George, my eldest, is starting school in September. I am not the first mum to go through this, neither will I be the last, but it is the first time for me and I’m struggling. I know all of the cliche stuff; he will thrive, it’ll be nice to have a bit more time to myself, it’ll be good for all of us, bla bla bla. I don’t want my baby to start school! I don’t want to hand him over to someone else to teach him things that I have no control over. I don’t want him to be influenced in a negative way by other children, or for him to be treated in a way that I wouldn’t agree with. That’s life though, right? It’s the first stage of him starting to grow up and learn about the world through his own experiences.
I am realising how much I need to be in control of what my children are exposed to and how difficult it is to trust someone else to do things the same way I would. I’m making this all about me aren’t I? It shouldn’t be about me, it should be about my precious boy and focusing on what is best for him. George is incredibly academic for a four year old and I know that he needs school and that he will love it. He loves to read and learn and interact with other children his own age. He is sociable and energetic and I have seen him get bored lately and need more structure and stimulation in his days. Whenever we talk about school I am super enthusiastic and excited because that’s how I want him to feel. I don’t want to make school negative in any way because I want him to love it and look forward to it. I just can’t shake this uneasy feeling of what it will be like to have a child at full time school.

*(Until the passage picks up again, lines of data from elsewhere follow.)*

Lemma start_run s a c ip : alone s a c -> exists s' c', acd_start a ip s = Ok (ERR_OK, s') /\ after s [] a c' s' /\ ac_lastconflict c' = 0 /\ ac_ipaddr c' = ip /\ ac_user c' = ac_user c /\
  ac_state c' = ACD_STATE_PROBE_WAIT /\ ac_sent_num c' = 0 /\ 0 <= ac_ttw c' < 10.
Proof.
  intros Hal. destruct (Hal) as (Ha & _ & Hc & Hn). set (c1 := c <| ac_sent_num := 0 |> <| ac_lastconflict := 0 |> <| ac_ipaddr := ip |> <| ac_state := ACD_STATE_PROBE_WAIT |>).
  set (s1 := put_acd s a c1). set (s2 := with_upper s1 ((upper s1) <| rands := S (rands (upper s1)) |>)). set (t := u32 (rand (rands (upper s1))) mod 10). assert (0 <= t < 10) as Ht by (subst t; zdm).
  set (c2 := c1 <| ac_ttw := u16 t |>). pose proof (after_put s a c c1 Hal Hn) as A1. assert (after s1 [] a c1 s2) as A2 by (split; [apply A1|done|done|by rewrite app_nil_r|done|done]).
  exists (put_acd s2 a c2), c2. split; [|split; [exact (after_trans _ _ _ _ _ _ _ _ (after_trans _ _ _ _ _ _ _ _ A1 A2) (after_put s2 a c1 c2 (af_alone _ _ _ _ _ A2) Hn))|]].
  - unfold Acd.acd_start. rewrite (upd_acd_run _ _ _ _ _ Ha Hc). fold c1. fold s1. unfold ACD_RANDOM_PROBE_WAIT. rewrite bind_assoc.
    rewrite (bind_run _ _ _ _ _ (eq_refl : LWIP_ACD_RAND rand s1 = Ok (u32 (rand (rands (upper s1))), s2))), bind_ret. rewrite (upd_acd_run s2 a c1 _ _ Ha) by apply lookup_put. done.
  - repeat split; try done; change (ac_ttw c2) with (u16 t); rewrite u16_id by lia; lia.
Qed.

Lemma uncontested note s a c ip : records note -> alone s a c -> ready s -> gives_next s 5 ->
  exists n s' c', (61 <= n <= 87)%nat /\ (acd_start a ip ;;; times n acd_tmr) s = Ok (tt, s') /\
    sent s' = sent s ++ replicate 3 (probe_frame (nif s) ip) ++ replicate 2 (announcement (nif s) ip) /\
    alone s' a c' /\ ac_state c' = ACD_STATE_ONGOING /\ ac_ipaddr c' = ip /\ above (upper s') = note (above (upper s)) (ac_user c) ACD_IP_OK.
Proof.
  intros Hnote Hal Hrd Hg. destruct (start_run s a c ip Hal) as (s0 & c0 & E0 & A0 & L0 & I0 & U0 & S0 & N0 & T0).
  destruct (probe_phase s0 a c0 4) as (s1 & c1 & E1 & A1 & R1 & G1 & L1 & I1 & U1 & P1); [apply A0|by eapply after_ready|by eapply after_gives|done|lia|by left|rewrite N0; done|].
  rewrite N0 in P1. change (0 =? PROBE_NUM - 1) with false in P1. destruct P1 as (S1 & N1 & T1).
  destruct (probe_phase s1 a c1 3) as (s2 & c2 & E2 & A2 & R2 & G2 & L2 & I2 & U2 & P2); [apply A1|done|done|done|lia|by right|rewrite N1; done|].
  rewrite N1 in P2. change (0 + 1 =? PROBE_NUM - 1) with false in P2. destruct P2 as (S2 & N2 & T2).
  destruct (probe_phase s2 a c2 2) as (s3 & c3 & E3 & A3 & R3 & G3 & L3 & I3 & U3 & P3); [apply A2|done|done|done|lia|by right|rewrite N2; done|].
  rewrite N2 in P3. change (0 + 1 + 1 =? PROBE_NUM - 1) with true in P3. destruct P3 as (S3 & N3 & T3).
  destruct (announce_phase s3 a c3 1) as (s4 & c4 & E4 & A4 & R4 & G4 & L4 & I4 & U4 & S4 & N4 & T4); [apply A3|done|done|done|done|done|done|].
  destruct (last_phase note s4 a c4 Hnote) as (s5 & c5 & E5 & X5 & A5 & S5 & I5 & U5); [apply A4|done|done|done|done|done|done|].
  pose proof (after_trans _ _ _ _ _ _ _ _ (after_trans _ _ _ _ _ _ _ _ (after_trans _ _ _ _ _ _ _ _ (after_trans _ _ _ _ _ _ _ _ A0 A1) A2) A3) A4) as A.
  set (n0 := S (Z.to_nat (ac_ttw c0 - 1))) in *. set (n1 := S (Z.to_nat (ac_ttw c1 - 1))) in *. set (n2 := S (Z.to_nat (ac_ttw c2 - 1))) in *.
  exists (n0 + (n1 + (n2 + (20 + 20))))%nat, s5, c5. split; [subst n0 n1 n2; lia|]. split; [|split].
  - rewrite (bind_run _ _ _ _ _ E0), (times_run _ _ _ _ _ E1), (times_run _ _ _ _ _ E2), (times_run _ _ _ _ _ E3), (times_run _ _ _ _ _ E4). exact E5.
  - rewrite X5, (af_sent _ _ _ _ _ A), (af_nif _ _ _ _ _ A), (af_nif _ _ _ _ _ A3), (af_nif _ _ _ _ _ A2), (af_nif _ _ _ _ _ A1), (af_nif _ _ _ _ _ A0), I4, I3, I2, I1, I0, <- !app_assoc. done.
  - split; [done|]. split; [done|]. split; [congruence|]. rewrite U5, (af_above _ _ _ _ _ A), U4, U3, U2, U1, U0. done.
Qed.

Maybe I just can’t handle the fact that I have to be more responsible and mature. I have to get him to school on time, making sure he has everything he needs and that he looks smart. I have been thinking about the changes I need to make in order to be a better mum generally, as well as in relation to busy school days.

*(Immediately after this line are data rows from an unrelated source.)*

(* ===== verification/IpOutput.v ===== *)
(** arm_host/source/lwip/ipv4/ip4.c, the sending half, and ip4_frag of
    ipv4/ip4_frag.c: routing, the IP header with its checksum computed on the
    way, fragmentation.

    Configuration: LWIP_SINGLE_NETIF, IP_OPTIONS_SEND, IP_FRAG and
    LWIP_NETIF_TX_SINGLE_PBUF are 1, ENABLE_LOOPBACK and IP_FORWARD are 0, the
    interface is the one that ath_init_fn sets up: its [output] is
    [etharp_output], its [mtu] IF_MTU_SIZE.  Assertions only print. *)

From stdpp Require Import gmap.
From S2P Require Import Prelude Cmonad Cutils Heap Pbuf Inet Ethernet Etharp.

(** ** State *)

(** A datagram that waits for fragments; [rd_next] links the list, [rd_p] is its
    first fragment, [rd_iphdr] the header it will get. *)
Record ip_reassdata := mk_reassdata {
  rd_next : Z; rd_p : Z; rd_iphdr : bytes; rd_datagram_len : Z; rd_flags : Z; rd_timer : Z
}.
Definition eta_reassdata (r : ip_reassdata) : ip_reassdata :=
  mk_reassdata (rd_next r) (rd_p r) (rd_iphdr r) (rd_datagram_len r) (rd_flags r) (rd_timer r).
#[export] Instance set_rd_next : Setter rd_next := ltac:(mk_setter eta_reassdata).
#[export] Instance set_rd_p : Setter rd_p := ltac:(mk_setter eta_reassdata).
#[export] Instance set_rd_iphdr : Setter rd_iphdr := ltac:(mk_setter eta_reassdata).
#[export] Instance set_rd_datagram_len : Setter rd_datagram_len := ltac:(mk_setter eta_reassdata).
#[export] Instance set_rd_flags : Setter rd_flags := ltac:(mk_setter eta_reassdata).
#[export] Instance set_rd_timer : Setter rd_timer := ltac:(mk_setter eta_reassdata).

(** The static variables of ip4.c, the part of [ip_data] that is read, and those
    of ip4_frag.c: the list, its structures, the pool they come from. *)
Record ip_globals := mk_ip {
  ip_id : Z; current_iphdr_src : Z; current_iphdr_dest : Z; current_netif : bool; current_input_netif : bool;
  current_ip4_header : ptr; current_ip_header_tot_len : Z;
  reassdatagrams : Z; rds : gmap Z ip_reassdata; rd_left : Z; next_rd : Z; ip_reass_pbufcount : Z
}.
Definition eta_ip (g : ip_globals) : ip_globals :=
  mk_ip (ip_id g) (current_iphdr_src g) (current_iphdr_dest g) (current_netif g) (current_input_netif g)
    (current_ip4_header g) (current_ip_header_tot_len g) (reassdatagrams g) (rds g) (rd_left g) (next_rd g) (ip_reass_pbufcount g).
#[export] Instance set_ip_id : Setter ip_id := ltac:(mk_setter eta_ip).
#[export] Instance set_current_iphdr_src : Setter current_iphdr_src := ltac:(mk_setter eta_ip).
#[export] Instance set_current_iphdr_dest : Setter current_iphdr_dest := ltac:(mk_setter eta_ip).
#[export] Instance set_current_netif : Setter current_netif := ltac:(mk_setter eta_ip).
#[export] Instance set_current_input_netif : Setter current_input_netif := ltac:(mk_setter eta_ip).
#[export] Instance set_current_ip4_header : Setter current_ip4_header := ltac:(mk_setter eta_ip).
#[export] Instance set_current_ip_header_tot_len : Setter current_ip_header_tot_len := ltac:(mk_setter eta_ip).
#[export] Instance set_reassdatagrams : Setter reassdatagrams := ltac:(mk_setter eta_ip).
#[export] Instance set_rds : Setter rds := ltac:(mk_setter eta_ip).
#[export] Instance set_rd_left : Setter rd_left := ltac:(mk_setter eta_ip).
#[export] Instance set_next_rd : Setter next_rd := ltac:(mk_setter eta_ip).
#[export] Instance set_ip_reass_pbufcount : Setter ip_reass_pbufcount := ltac:(mk_setter eta_ip).

(** Where these variables live in the state above the Ethernet layer. *)
Class IpIn (U : Type) := {
  ip_get : U -> ip_globals;
  ip_put : ip_globals -> U -> U;
  ip_get_put : forall g u, ip_get (ip_put g u) = g;
  ip_put_get : forall u, ip_put (ip_get u) u = u;
  ip_put_put : forall g g' u, ip_put g' (ip_put g u) = ip_put g' u
}.
#[export] Instance ip_alone : IpIn ip_globals :=
  {| ip_get := fun g => g; ip_put := fun g _ => g;
     ip_get_put := fun _ _ => eq_refl; ip_put_get := fun _ => eq_refl; ip_put_put := fun _ _ _ => eq_refl |}.

(** ** Constants *)

Definition IF_MTU_SIZE : Z := 0x570.
Definition IP_HLEN : Z := 20.
Definition IP_HLEN_MAX : Z := 60.
Definition IP_MF : Z := 0x2000.
Definition IP_OFFMASK : Z := 0x1fff.
Definition IP_PROTO_ICMP : Z := 1.
Definition IP_PROTO_IGMP : Z := 2.
Definition IP_PROTO_UDP : Z := 17.
Definition IP_PROTO_TCP : Z := 6.
Definition IP_CLASSA_NET : Z := 0xff000000.
Definition IP_LOOPBACKNET : Z := 127.
Definition ip4_addr_isloopback (a : Z) : bool := Z.land a (PP_HTONL IP_CLASSA_NET) =? PP_HTONL (Z.shiftl IP_LOOPBACKNET 24).
Definition netif_is_up (n : netif_t) : bool := negb (Z.land (nf_flags n) NETIF_FLAG_UP =? 0).
Definition netif_is_link_up (n : netif_t) : bool := negb (Z.land (nf_flags n) NETIF_FLAG_LINK_UP =? 0).

(** Offsets in struct ip_hdr. *)
Definition IPH_VHL : Z := 0.
Definition IPH_TOS : Z := 1.
Definition IPH_LEN : Z := 2.
Definition IPH_ID : Z := 4.
Definition IPH_OFFSET : Z := 6.
Definition IPH_TTL : Z := 8.
Definition IPH_PROTO : Z := 9.
Definition IPH_CHKSUM : Z := 10.
Definition IPH_SRC : Z := 12.
Definition IPH_DEST : Z := 16.
Definition HL_BYTES (v_hl : Z) : Z := u8 (Z.land v_hl 0x0f * 4).

Section IpOutput.
Context `{PbufEnv} `{Addresses} {U : Type} `{IpIn U}.

Definition getip {A} (f : ip_globals -> A) : M (stack U) A := gets (fun s => f (ip_get (upper s))).
Definition modip (f : ip_globals -> ip_globals) : M (stack U) unit :=
  modify (fun s => s <| upper := ip_put (f (ip_get (upper s))) (upper s) |>).

(** Fields of [n] bytes behind a pointer. *)
Definition rd (q : ptr) (off n : Z) : M (stack U) Z := let* d := onmem (pread (ptr_add q off) n) in ret (le_val d).
Definition wr (q : ptr) (off : Z) (d : bytes) : M (stack U) unit := onmem (pwrite (ptr_add q off) d).
(** inet_chksum(q, n) *)
Definition chksum_at (q : ptr) (n : Z) : M (stack U) Z := let* d := onmem (pread q n) in ret (inet_chksum (odd_address q) d).

(** ** Routing *)

(** Is there a route?  The interface is netif_default. *)
Definition ip4_route (dest : Z) : M (stack U) bool :=
  let* n := gets nif in
  ret (negb (negb (netif_is_up n) || negb (netif_is_link_up n) || ip4_addr_isany_val (nf_ip n) || ip4_addr_isloopback dest)).

(** ** ip4_frag *)

Definition nfb : Z := u16 ((IF_MTU_SIZE - IP_HLEN) / 8).

(** [while (left)]: every turn sends at least one byte. *)
Fixpoint frag_loop (fuel : nat) (p : Z) (original_iphdr : ptr) (dest : Z) (mf_set : bool) (left ofo poff : Z) : M (stack U) Z :=
  match fuel with
  | O => hang
  | S fuel =>
      if left =? 0 then ret ERR_OK else
      let fragsize := Z.min left (u16 (nfb * 8)) in
      let* rambuf := onmem (pbuf_alloc PBUF_IP fragsize PBUF_RAM) in
      if rambuf =? NULL then ret ERR_MEM else
      let* b := onmem (getp rambuf) in
      let* out := onmem (pread (pb_payload b) fragsize) in
      let* '(copied, out) := onmem (pbuf_copy_partial p (Some out) fragsize poff) in
      onmem (pwrite (pb_payload b) out) ;;;
      let poff := u16 (poff + copied) in
      let* r := onmem (pbuf_add_header rambuf IP_HLEN) in
      if negb (r =? 0) then onmem (pbuf_free rambuf) ;;; ret ERR_MEM else
      let* b := onmem (getp rambuf) in
      let iphdr := pb_payload b in
      onmem (pmove iphdr original_iphdr IP_HLEN) ;;;
      let last := left <=? IF_MTU_SIZE - IP_HLEN in
      let tmp := Z.land IP_OFFMASK ofo in
      let tmp := if negb last || mf_set then Z.lor tmp IP_MF else tmp in
      wr iphdr IPH_OFFSET (le_bytes 2 (lwip_htons tmp)) ;;;
      wr iphdr IPH_LEN (le_bytes 2 (lwip_htons (u16 (fragsize + IP_HLEN)))) ;;;
      wr iphdr IPH_CHKSUM (le_bytes 2 0) ;;;
      let* c := chksum_at iphdr IP_HLEN in
      wr iphdr IPH_CHKSUM (le_bytes 2 c) ;;;
      etharp_output rambuf dest ;;;
      onmem (pbuf_free rambuf) ;;;
      frag_loop fuel p original_iphdr dest mf_set (u16 (left - fragsize)) (u16 (ofo + nfb)) poff
  end.

Definition ip4_frag (p dest : Z) : M (stack U) Z :=
  let* b := onmem (getp p) in
  let original_iphdr := pb_payload b in
  let* v_hl := rd original_iphdr IPH_VHL 1 in
  if negb (HL_BYTES v_hl =? IP_HLEN) then ret ERR_VAL else
  if pb_len b <? IP_HLEN then ret ERR_VAL else
  let* off := rd original_iphdr IPH_OFFSET 2 in
  let tmp := lwip_htons off in
  let left := u16 (pb_tot_len b - IP_HLEN) in
  frag_loop (S (Z.to_nat left)) p original_iphdr dest (nz (Z.land tmp IP_MF)) left (Z.land tmp IP_OFFMASK) IP_HLEN.

(** ** Output *)

(** The end: a packet longer than the MTU is cut. *)
Definition output_to (p dest : Z) : M (stack U) Z :=
  let* b := onmem (getp p) in
  if nz IF_MTU_SIZE && (IF_MTU_SIZE <? pb_tot_len b) then ip4_frag p dest else etharp_output p dest.

(** The options with their padding: their part of the header length and of the
    sum, or the error. *)
Definition put_options (p : Z) (ip_options : bytes) (optlen : Z) : M (stack U) (Z + Z * Z) :=
  if optlen =? 0 then ret (inr (IP_HLEN, 0)) else
  if IP_HLEN_MAX - IP_HLEN <? optlen then ret (inl ERR_VAL) else
  let optlen_aligned := u16 (Z.land (optlen + 3) (Z.lnot 3)) in
  let* r := onmem (pbuf_add_header p optlen_aligned) in
  if negb (r =? 0) then ret (inl ERR_BUF) else
  let* b := onmem (getp p) in
  if Z.of_nat (length ip_options) <? optlen then fail OobRead else
  onmem (pwrite (pb_payload b) (take (Z.to_nat optlen) ip_options)) ;;;
  wr (pb_payload b) optlen (repeat 0 (Z.to_nat (optlen_aligned - optlen))) ;;;
  let* d := onmem (pread (pb_payload b) optlen_aligned) in
  ret (inr (u16 (IP_HLEN + optlen_aligned), fst (add_words d 0))).

(** [src] is NULL or an address, [dest] LWIP_IP_HDRINCL or an address. *)
Definition ip4_output_if_opt_src (p : Z) (src dest : option Z) (ttl tos proto : Z) (ip_options : bytes) (optlen : Z) : M (stack U) Z :=
  match dest with
  | None =>
      let* b := onmem (getp p) in
      if pb_len b <? IP_HLEN then ret ERR_BUF else
      let* dest := rd (pb_payload b) IPH_DEST 4 in
      output_to p dest
  | Some dest =>
      let* o := put_options p ip_options optlen in
      match o with
      | inl e => ret e
      | inr (ip_hlen, chk_sum) =>
          let* r := onmem (pbuf_add_header p IP_HLEN) in
          if negb (r =? 0) then ret ERR_BUF else
          let* b := onmem (getp p) in
          let iphdr := pb_payload b in
          wr iphdr IPH_TTL [u8 ttl] ;;;
          wr iphdr IPH_PROTO [u8 proto] ;;;
          let chk_sum := u32 (chk_sum + PP_HTONS (Z.lor proto (Z.shiftl ttl 8))) in
          wr iphdr IPH_DEST (le_bytes 4 dest) ;;;
          let chk_sum := u32 (chk_sum + Z.land dest 0xFFFF) in
          let chk_sum := u32 (chk_sum + Z.shiftr dest 16) in
          let v_hl := u8 (Z.lor (Z.shiftl 4 4) (ip_hlen / 4)) in
          wr iphdr IPH_VHL [v_hl] ;;;
          wr iphdr IPH_TOS [tos] ;;;
          let chk_sum := u32 (chk_sum + PP_HTONS (Z.lor tos (Z.shiftl v_hl 8))) in
          let len := lwip_htons (pb_tot_len b) in
          wr iphdr IPH_LEN (le_bytes 2 len) ;;;
          let chk_sum := u32 (chk_sum + len) in
          wr iphdr IPH_OFFSET (le_bytes 2 0) ;;;
          let* id := getip ip_id in
          wr iphdr IPH_ID (le_bytes 2 (lwip_htons id)) ;;;
          let chk_sum := u32 (chk_sum + lwip_htons id) in
          modip (fun g => g <| ip_id := u16 (id + 1) |>) ;;;
          let src := match src with Some a => a | None => IPADDR_ANY end in
          wr iphdr IPH_SRC (le_bytes 4 src) ;;;
          let chk_sum := u32 (chk_sum + Z.land src 0xFFFF) in
          let chk_sum := u32 (chk_sum + Z.shiftr src 16) in
          let chk_sum := u32 (Z.shiftr chk_sum 16 + Z.land chk_sum 0xFFFF) in
          let chk_sum := u32 (Z.shiftr chk_sum 16 + chk_sum) in
          let chk_sum := not32 chk_sum in
          wr iphdr IPH_CHKSUM (le_bytes 2 (u16 chk_sum)) ;;;
          output_to p dest
      end
  end.

Definition ip4_output_if_src (p : Z) (src dest : option Z) (ttl tos proto : Z) : M (stack U) Z :=
  ip4_output_if_opt_src p src dest ttl tos proto [] 0.
Definition ip4_output_if_opt (p : Z) (src dest : option Z) (ttl tos proto : Z) (ip_options : bytes) (optlen : Z) : M (stack U) Z :=
  let* n := gets nif in
  let any := match src with Some a => ip4_addr_isany_val a | None => true end in
  let src_used := match dest with Some _ => if any then Some (nf_ip n) else src | None => src end in
  ip4_output_if_opt_src p src_used dest ttl tos proto ip_options optlen.
Definition ip4_output_if (p : Z) (src dest : option Z) (ttl tos proto : Z) : M (stack U) Z :=
  ip4_output_if_opt p src dest ttl tos proto [] 0.

(** [dest] is dereferenced by [ip4_route]. *)
Definition ip4_output (p : Z) (src : option Z) (dest ttl tos proto : Z) : M (stack U) Z :=
  let* r := ip4_route dest in
  if (r : bool) then ip4_output_if p src (Some dest) ttl tos proto else ret ERR_RTE.
(** The connection's hint is lent to the interface; its new value is returned. *)
Definition ip4_output_hinted (p : Z) (src : option Z) (dest ttl tos proto hint : Z) : M (stack U) (Z * Z) :=
  let* r := ip4_route dest in
  if (r : bool) then
    modify (fun s => s <| nif := (nif s) <| nf_hint := Some hint |> |>) ;;;
    let* err := ip4_output_if p src (Some dest) ttl tos proto in
    let* h := gets (fun s => nf_hint (nif s)) in
    modify (fun s => s <| nif := (nif s) <| nf_hint := None |> |>) ;;;
    ret (err, match h with Some h => h | None => hint end)
  else ret (ERR_RTE, hint).

End IpOutput.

- I want to get up and ready before the children get up. More often than not, it’s the kids coming in to wake me up in the mornings but I want it to be the other way around.
- I need to be better at preparing a healthy breakfast, rather than just a quick bowl of cereal. It will be important for George to have a good start to the day so that he doesn’t get hungry and that he can concentrate on the things he needs to do. I am not thinking anything extravagant just toast and avacados and eggs, stuff like that.
- I must not be late. I must not be late. I am late pretty much everywhere I go, which I hate and I’m working on it. I cannot have George being the kid that’s always late for school so I need to step up and manage my time so much better.
- No TV in the mornings before school. It’s been a bit of a theme during the holidays for the kids to get the ipad if they wake up early in the morning (I’m ashamed to admit that but it’s true). So I am already phasing that out because I definitely don’t want his school days to start with Octonauts.
I know it is an exciting time, I just don’t really like change. It’s about George though, not me, and I know he is going to love school and I am going to be there cheering him all the way.